Intracranial injuries were found in 31 (8.8%) cases with a confirmed mTBI diagnosis.18 Brain CT was performed in 75.8%, plus in 40% of cases with an indeterminate mTBI.18 Clinical assessment remains the gold standard for mTBI identification, with PTA testing being the most promising measure. Among those who were tested, the A-WPTAS was able to detect acute cognitive impairment in 62.1% of cases (113/182), while the GCS was able to detect only 33.5% of cases (117/349).20 This study further suggests that when PTA is measured it increases the likelihood of an accurate mTBI designation provided by ED clinicians. Implementation of PTA testing in ED settings should be, thus, extended to all individuals with a possible mTBI21 to reduce the risk of missed opportunity for mTBI identification and to contribute to more accurate clinical decision making and safer discharge of patients.
Major strengths of this study were the use of standard diagnostic criteria for the identification of mTBI and the systematic screening of any cases with a possible mTBI diagnosis among ED attendances. However, the retrospective design is limiting as we might not have captured important information on confounding factors or mTBI indicators. Similarly, the absence of documented information in medical records does not necessarily imply that standard diagnostic criteria or assessment protocols were not applied by ED clinicians. Generalisability of findings is limited by the following selection bias30: a working-age population, 9-month audit period and using only a single hospital site. Some of these issues will be addressed by conducting a multi-site study in the future.
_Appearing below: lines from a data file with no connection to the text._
Lemma dfu_identification_witness :
  exists s1 s2,
    request (fun old _ => old) (fun _ => 0) (dnload 3) [SendsOUT [COMMAND_READ; 1; 96]; BankFree] configured = Ok s1 /\
    request (fun old _ => old) (fun _ => 0) (upload 1) [BankFree; SendsOUT []] s1 = Ok s2 /\
    s2.(ep0).(answered) = [[]; [149]].
Proof.
  destruct (dfu_identification (fun old _ => old) (fun _ => 0) (dnload 3) (upload 1) 1 96 configured
    [SendsOUT [COMMAND_READ; 1; 96]; BankFree] [BankFree; SendsOUT []] [BankFree] [] [] configured_between)
    as (s1 & s2 & E1 & E2 & _ & _ & _ & _ & _ & Ha); try discriminate; try reflexivity.
  - right. reflexivity.
  - unfold is_u8. lia.
  - split; reflexivity.
  - apply (delivers_all [_]).
  - exact free_bank.
  - split; reflexivity.
  - exact free_then_out.
  - exists s1, s2. split; [exact E1|]. split; [exact E2|exact Ha].
Defined.

Lemma dfu_start_by_watchdog_witness :
  bootloader_loop (fun old _ => old) (fun _ => 0)
    [mk_visit [] (dnload 3) [SendsOUT (START 0); BankFree]; mk_visit [] (dnload 0) [BankFree]] configured =
  Fault (Reset MAGIC_BOOT_KEY).
Proof.
  apply (dfu_start_by_watchdog (fun old _ => old) (fun _ => 0) (dnload 3) (dnload 0) configured
    [SendsOUT (START 0); BankFree] [BankFree] [BankFree] [] [] (fun _ => 0) example_flash [] 8 configured_between);
    try reflexivity.
  - split; reflexivity.
  - apply (delivers_all [START 0]).
  - exact free_bank.
  - split; reflexivity.
  - exact free_bank.
  - discriminate.
Defined.

Lemma dfu_start_by_jump_witness :
  exists s', bootloader_loop (fun old _ => old) (fun _ => 0)
    [mk_visit [] (dnload 3) [SendsOUT (START 1); BankFree]; mk_visit [] (dnload 0) [BankFree]] blank_boot =
    Ok (JumpsTo 0 s').
Proof.
  destruct (dfu_start_by_jump (fun old _ => old) (fun _ => 0) (dnload 3) (dnload 0) blank_boot
    [SendsOUT (START 1); BankFree] [BankFree] [BankFree] [] []) as (s' & E); try reflexivity.
  - split; [by split|]. split; reflexivity.
  - split; reflexivity.
  - apply (delivers_all [START 1]).
  - exact free_bank.
  - split; reflexivity.
  - exact free_bank.
  - exists s'. exact E.
Defined.

Lemma firmware_entry_bounces_witness :
  exists s', Application_Jump_Check (fun _ => 0) (fun _ => 153) (at_reset example_flash [] 8 1234) = (true, s') /\
    s'.(fl) = example_flash.
Proof.
  destruct (firmware_entry_bounces (fun _ => 0) (fun _ => 153) example_flash [] 8 1234 Bootloader.MAGIC_BOOT_KEY)
    as (s' & E & Hf & _); try reflexivity; [discriminate|]. exists s'. split; [exact E|exact Hf].
Defined.

Lemma dfu_error_recovery_witness :
  let q r := mk_request 33 r 0 0 0 in
  let q' r := mk_request 161 r 0 0 0 in
  exists s1 s2,
    request (fun old _ => old) (fun _ => 0) (q DFU_REQ_CLRSTATUS) [BankFree] (set_DFU_Status errVENDOR (set_DFU_State dfuERROR configured))
      = Ok s1 /\
    request (fun old _ => old) (fun _ => 0) (q DFU_REQ_ABORT) [BankFree] s1 = Ok s2 /\
    s1.(DFU_State) = dfuERROR /\ s2.(DFU_State) = dfuIDLE.
Proof.
  intros q q'.
  destruct (dfu_error_recovery (fun old _ => old) (fun _ => 0) (q DFU_REQ_CLRSTATUS) (q DFU_REQ_ABORT)
    (q' DFU_REQ_GETSTATUS) (q' DFU_REQ_GETSTATE) (set_DFU_Status errVENDOR (set_DFU_State dfuERROR configured))
    [BankFree] [BankFree] [BankFree; SendsOUT []] [BankFree; SendsOUT []] [] [] [] [])
    as (s1 & s2 & s3 & s4 & E1 & E2 & _ & _ & _ & H1 & _ & H2 & _).
  - exact configured_between.
  - split; reflexivity.
  - exact free_bank.
  - split; reflexivity.
  - exact free_bank.
  - split; reflexivity.
  - exact free_then_out.
  - split; reflexivity.
  - exact free_then_out.
  - exists s1, s2. split; [exact E1|]. split; [exact E2|]. split; [exact H1|exact H2].
Defined.

Lemma firmware_update_witness :
  let bs := [12; 148; 1; 0] in
  let sent := packets (download_bytes COMMAND_PROG_START 0 0 (replicate 26 0) bs (replicate 16 0)) in
  exists s4 s',
    bootloader_loop (fun old _ => old) (fun _ => 0)
      [mk_visit [] (dnload 3) [SendsOUT ERASE; BankFree]; mk_visit [] (dnload 52) (map SendsOUT sent ++ [BankFree]);
       mk_visit [] (dnload 3) [SendsOUT (START 0); BankFree]; mk_visit [] (dnload 0) [BankFree]] configured
      = Fault (Reset MAGIC_BOOT_KEY) /\
    Application_Jump_Check (fun _ => 0) (fun _ => 153) (at_reset s4.(fl) s4.(eeprom) 8 MAGIC_BOOT_KEY) = (true, s') /\
    s'.(fl).(cells) 1 = 148 /\ s'.(fl).(cells) 4 = 255.
Proof.
  intros bs sent.
  destruct (firmware_update (fun old _ => old) (fun _ => 0) (dnload 3) (dnload 52) (dnload 3) (dnload 0) configured
    [SendsOUT ERASE; BankFree] (map SendsOUT sent ++ [BankFree]) [SendsOUT (START 0); BankFree] [BankFree]
    (replicate 26 0) bs (replicate 16 0) [BankFree] [] [BankFree] [] [BankFree] [] [] (fun _ => 153) 8 configured_between)
    as (s1 & s2 & s3 & s4 & s' & _ & _ & _ & _ & Em & Ec & (H1 & H2 & _) & _).
  - by apply holds_blank.
  - discriminate.
  - reflexivity.
  - split; reflexivity.
  - reflexivity.
  - apply (delivers_all [ERASE]).
  - exact free_bank.
  - split; [reflexivity|lia| |unfold BOOT_START_ADDR; cbn; lia].
    split; [done|]. split; [by exists 2%nat|]. unfold is_u8. repeat (apply Forall_cons_2; [lia|]). constructor.
  - discriminate.
  - reflexivity.
  - reflexivity.
  - split; reflexivity.
  - reflexivity.
  - apply delivers_all.
  - exact free_bank.
  - split; reflexivity.
  - reflexivity.
  - apply (delivers_all [START 0]).
  - exact free_bank.
  - split; reflexivity.
  - reflexivity.
  - exact free_bank.
  - reflexivity.
  - exists s4, s'. split; [exact Em|]. split; [exact Ec|].
    split; [rewrite H1 by (cbn; lia); reflexivity|apply H2; unfold BOOT_START_ADDR; cbn; lia].
Defined.

(** ** Where the code departs from what it means to do *)

(** The flash after a download of the bytes [bs] from [start] on, with filler bytes 77. *)
Definition downloaded (start : Z) (bs : list Z) : option flash :=
  let sent := packets ([COMMAND_PROG_START; 0; start / 256; start mod 256;
      (start + Z.of_nat (length bs) - 1) / 256; (start + Z.of_nat (length bs) - 1) mod 256]
    ++ replicate (26 + Z.to_nat (start mod 32)) 77 ++ bs ++ replicate 16 0) in
  match request (fun old _ => old) (fun _ => 0) (dnload (Z.of_nat (length (concat sent))))
          (map SendsOUT sent ++ [BankFree]) configured with
  | Ok s => Some s.(fl)
  | Fault _ => None
  end.

Definition reads (l : list Z) (f : option flash) : list Z :=
  match f with Some f => map f.(cells) l | None => [] end.

(** The words are counted from the start address, not from the page: a download that starts inside a
    page puts the words behind the page's end at its beginning. *)
Example download_off_page_misplaces :
  reads [287; 288; 383; 384; 256; 287] (downloaded 288 (map Z.of_nat (seq 1 128))) =
  [128; 1; 96; 384 mod 251; 97; 128].
Proof. vm_compute. reflexivity. Qed.

(** The pass of DiscardFillerBytes that takes a packet discards nothing: when the start
    address is not a multiple of the packet size, the last filler byte is programmed. *)
Example filler_byte_programmed :
  reads [264; 265; 266] (downloaded 264 [1; 2; 3; 4]) = [77; 1; 2].
Proof. vm_compute. reflexivity. Qed.

(** Words of a download that was cut short stay in the page buffer, and the erase command
    programs them into the first page. *)
Example erase_after_cut_not_blank :
  let sent := packets (download_bytes COMMAND_PROG_START 0 256 (replicate 26 0) [1; 2; 3; 4] (replicate 16 0)) in
  (s1 ← request (fun old _ => old) (fun _ => 0) (dnload 52)
          [SendsOUT (nth 0 sent []); SendsOUT [1; 2]; Becomes DEVICE_STATE_Unattached] configured;
   s2 ← request (fun old _ => old) (fun _ => 0) (dnload 3) [SendsOUT ERASE; BankFree]
          (happens [Becomes DEVICE_STATE_Configured] s1);
   s3 ← request (fun old _ => old) (fun _ => 0) (dnload 2) [SendsOUT BLANK_CHECK; BankFree] s2;
   Ok (map s2.(fl).(cells) [0; 1; 2], s3.(DFU_Status))) = Ok ([1; 2; 255], errCHECK_ERASED).
Proof. vm_compute. reflexivity. Qed.

(** Without the lock bit, nothing keeps a download out of the bootloader section. *)
Example download_over_bootloader : reads [28672; 28673] (downloaded 28672 [1; 2]) = [1; 2].
Proof. vm_compute. reflexivity. Qed.

End DfuCommands.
The findings from this study indicate that mTBI is likely to be under-diagnosed in an emergency care setting. This study confirms the use of an operational definition, such as the WHO operational criteria as a reliable surveillance system for acute identification of mTBI, although challenges still exist in its meticulous application. Identification, prognosis and acute management of individuals with mTBI would be greatly enhanced by the implementation of standardised PTA screening (eg, A-WPTAS) early after injury. Improvements in clinical and administrative designation of these injuries require the use of these data to monitor and address long-term health and economic impacts of mTBI.
Contributors All authors—IP, SM, AK, AC, MG, KVV, AL, IC, BG—provided inputs in study design. IP, KVV, AL, AK, SM and BG were involved in data collection and data analysis. IP and BG were responsible for publication writing. All authors reviewed and approved the final version of this manuscript.
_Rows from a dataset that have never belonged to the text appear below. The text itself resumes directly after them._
(** *** [InterpretUsbMidiMessage]

    The other version of the switch, for the large packets of the receive loop that
    constants.h switches off.  Its cases are a copy of the C text, and so are
    these definitions: they share only the functions that the C code calls. *)

Definition interpret_cc (input_event : packet) b : res (board W) :=
  let channel := Z.land input_event.(Data1) 15 in
  if channel =? b.(sets).(G_EE_MIDI_CHANNEL) then
    let cc := input_event.(Data2) in
    let velocity := input_event.(Data3) in
    if cc =? MF64_BANK_CC then
      let bank := if 0 <? velocity then 1 else 0 in
      change_bank bank b
    else Ok b
  else Ok b.

Definition interpret_realtime (input_event : packet) b : board W :=
  if input_event.(Data1) =? 248 then
    let b := set_midi (midi_clock_enable true (midi b)) b in
    let '(m, flash) := midi_clock (midi b) (led b).(display_flash_counter) in
    set_led (set_display_flash_counter flash (led b)) (set_midi m b)
  else if input_event.(Data1) =? 250 then set_midi (midi_clock_enable true (midi b)) b
  else if input_event.(Data1) =? 252 then set_midi (midi_clock_enable false (midi b)) b
  else b.

Definition interpret_note_on (input_event : packet) b : res (board W) :=
  let channel := Z.land input_event.(Data1) 15 in
  let note := input_event.(Data2) in
  let velocity := input_event.(Data3) in
  if channel =? b.(sets).(G_EE_MIDI_CHANNEL) then
    let key_id := u8 (note - MIDI_BASENOTE) in
    if key_id <? 64 then
      l ← wr (midi b).(g_midi_note_state0) key_id velocity;
      let b := set_midi (set_g_midi_note_state0 l (midi b)) b in
      l ← wr (midi b).(g_midi_note_off_counter) key_id 0;
      Ok (set_midi (set_g_midi_note_off_counter l (midi b)) b)
    else Ok b
  else if channel =? Z.land (b.(sets).(G_EE_MIDI_CHANNEL) - 1) 15 then
    let key_id := u8 (note - MIDI_BASENOTE) in
    if key_id <? 64 then
      let key_id := u8 (key_id + 64) in
      l ← wr (midi b).(g_midi_note_state0) key_id velocity;
      let b := set_midi (set_g_midi_note_state0 l (midi b)) b in
      l ← wr (midi b).(g_midi_note_off_counter) key_id 0;
      Ok (set_midi (set_g_midi_note_off_counter l (midi b)) b)
    else Ok b
  else if channel =? Z.land (b.(sets).(G_EE_MIDI_CHANNEL) + 1) 15 then
    l ← wr (midi b).(g_midi_note_state1) note velocity;
    Ok (set_midi (set_g_midi_note_state1 l (midi b)) b)
  else Ok b.

Definition interpret_note_off (input_event : packet) b : res (board W) :=
  let channel := Z.land input_event.(Data1) 15 in
  let note := input_event.(Data2) in
  if channel =? b.(sets).(G_EE_MIDI_CHANNEL) then
    let key_id := u8 (note - MIDI_BASENOTE) in
    if key_id <? 64 then
      let time_8bit := Z.lor (Z.land b.(keys).(system_time_ms) 127) 128 in
      l ← wr (midi b).(g_midi_note_off_counter) key_id time_8bit;
      Ok (set_midi (set_g_midi_note_off_counter l (midi b)) b)
    else Ok b
  else if channel =? Z.land (b.(sets).(G_EE_MIDI_CHANNEL) - 1) 15 then
    let key_id := u8 (note - MIDI_BASENOTE) in
    if key_id <? 64 then
      let key_id := u8 (key_id + 64) in
      let time_8bit := Z.lor (Z.land b.(keys).(system_time_ms) 127) 128 in
      l ← wr (midi b).(g_midi_note_off_counter) key_id time_8bit;
      Ok (set_midi (set_g_midi_note_off_counter l (midi b)) b)
    else Ok b
  else if channel =? Z.land (b.(sets).(G_EE_MIDI_CHANNEL) + 1) 15 then
    l ← wr (midi b).(g_midi_note_state1) note 0;
    Ok (set_midi (set_g_midi_note_state1 l (midi b)) b)
  else Ok b.

(** The CC case has no [break] and falls through to the real-time case. *)
Definition InterpretUsbMidiMessage (input_event : packet) f : res (bool * firmware W) :=
  let command := Z.land input_event.(Event) 15 in
  if command =? 0 then Ok (false, f)
  else
    f ←
      (if command =? 11 then
         b ← interpret_cc input_event f.(bd);
         Ok (set_bd (interpret_realtime input_event b) f)
       else if command =? 15 then Ok (set_bd (interpret_realtime input_event f.(bd)) f)
       else if command =? 9 then b ← interpret_note_on input_event f.(bd); Ok (set_bd b f)
       else if command =? 8 then b ← interpret_note_off input_event f.(bd); Ok (set_bd b f)
       else if command =? 4 then
         s ← sysex_handle_3sc (midi f.(bd)).(g_midi_sysex_channel) input_event f.(sx);
         Ok (set_sx s f)
       else if command =? 5 then
         '(s, b) ← sysex_handle_1e (call after) input_event f.(sx) f.(bd); Ok (set_bd b (set_sx s f))
       else if command =? 6 then
         '(s, b) ← sysex_handle_2e (call after) input_event f.(sx) f.(bd); Ok (set_bd b (set_sx s f))
       else if command =? 7 then
         '(s, b) ← sysex_handle_3e (call after) input_event f.(sx) f.(bd); Ok (set_bd b (set_sx s f))
       else Ok f);
    Ok (true, f).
Funding This study has received research grant support from the Ramsay Research and Teaching Fund—Northern Sydney Local Health District, Sydney, Australia. The funding source had no role in study design, data collection and analysis, decision to publish and in the writing of this manuscript.
Competing interests None declared.
Patient consent for publication Not required.
Ethics approval Ethical approval was obtained from the Northern Sydney Local Health District Ethics, Sydney, Australia (LNR/16/HAWKE/388; LNRSSA/16/HAWKE/389).
Provenance and peer review Not commissioned; externally peer reviewed.
Data availability statement All data relevant to the study are included in the article or uploaded as supplementary information.